(** * warp2api: the streaming translation engine, embedded and verified

    A shallow embedding of the history normalizer, the request assembler,
    the frame decoder, the two stream translators, the recovery driver and
    the credential pool of the proxy, with the properties of the
    specification stated and settled against it. *)

From Stdlib Require Import String Ascii List ZArith NArith Lia Bool DecimalString.
From Stdlib Require Import Floats.PrimFloat Floats.SpecFloat Floats.FloatOps.
From stdpp Require Import base option list gmap.
Import ListNotations.

Open Scope N_scope.
Open Scope list_scope.

(** ** Python strings

    A Python [str] is a sequence of Unicode code points; [len], slicing,
    [rfind] and [strip] all count code points.  The constants of the source
    are written as UTF-8 literals and decoded by [py]. *)

Module PyStr.

Abbreviation pystr := (list N).

Fixpoint bytes_of_string (s : string) : list N :=
  match s with
  | EmptyString => []
  | String a r => N_of_ascii a :: bytes_of_string r
  end.

Fixpoint utf8_decode (bs : list N) : list N :=
  match bs with
  | [] => []
  | b :: r =>
      if b <? 128 then b :: utf8_decode r
      else if b <? 224 then
        match r with
        | b1 :: r1 => ((b - 192) * 64 + (b1 - 128)) :: utf8_decode r1
        | _ => []
        end
      else if b <? 240 then
        match r with
        | b1 :: b2 :: r2 =>
            ((b - 224) * 4096 + (b1 - 128) * 64 + (b2 - 128)) :: utf8_decode r2
        | _ => []
        end
      else
        match r with
        | b1 :: b2 :: b3 :: r3 =>
            ((b - 240) * 262144 + (b1 - 128) * 4096 + (b2 - 128) * 64 + (b3 - 128))
              :: utf8_decode r3
        | _ => []
        end
  end.

Definition py (s : string) : pystr := utf8_decode (bytes_of_string s).

Definition pystr_eqb (a b : pystr) : bool := bool_decide (a = b).

(** [str.isspace] per code point: the set the interpreter uses for
    [strip()] and for the class [\s] of a [str] pattern. *)
Definition py_isspace (c : N) : bool :=
  ((9 <=? c) && (c <=? 13)) || ((28 <=? c) && (c <=? 32))
  || (c =? 133) || (c =? 160) || (c =? 5760)
  || ((8192 <=? c) && (c <=? 8202))
  || (c =? 8232) || (c =? 8233) || (c =? 8239) || (c =? 8287) || (c =? 12288).

Fixpoint lstrip (s : pystr) : pystr :=
  match s with
  | c :: r => if py_isspace c then lstrip r else s
  | [] => []
  end.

══════════

▶ [DIRECTIONS FOR THIS TASK] Among the records above, extract exactly the lines from the line with "((b - 240) * 262144" to the line with "Definition pystr_eqb (a", both lines included, and leave out the rest.

▶ [ANSWER TO THIS TASK]
            ((b - 240) * 262144 + (b1 - 128) * 4096 + (b2 - 128) * 64 + (b3 - 128))
              :: utf8_decode r3
        | _ => []
        end
  end.

Definition py (s : string) : pystr := utf8_decode (bytes_of_string s).

Definition pystr_eqb (a b : pystr) : bool := bool_decide (a = b).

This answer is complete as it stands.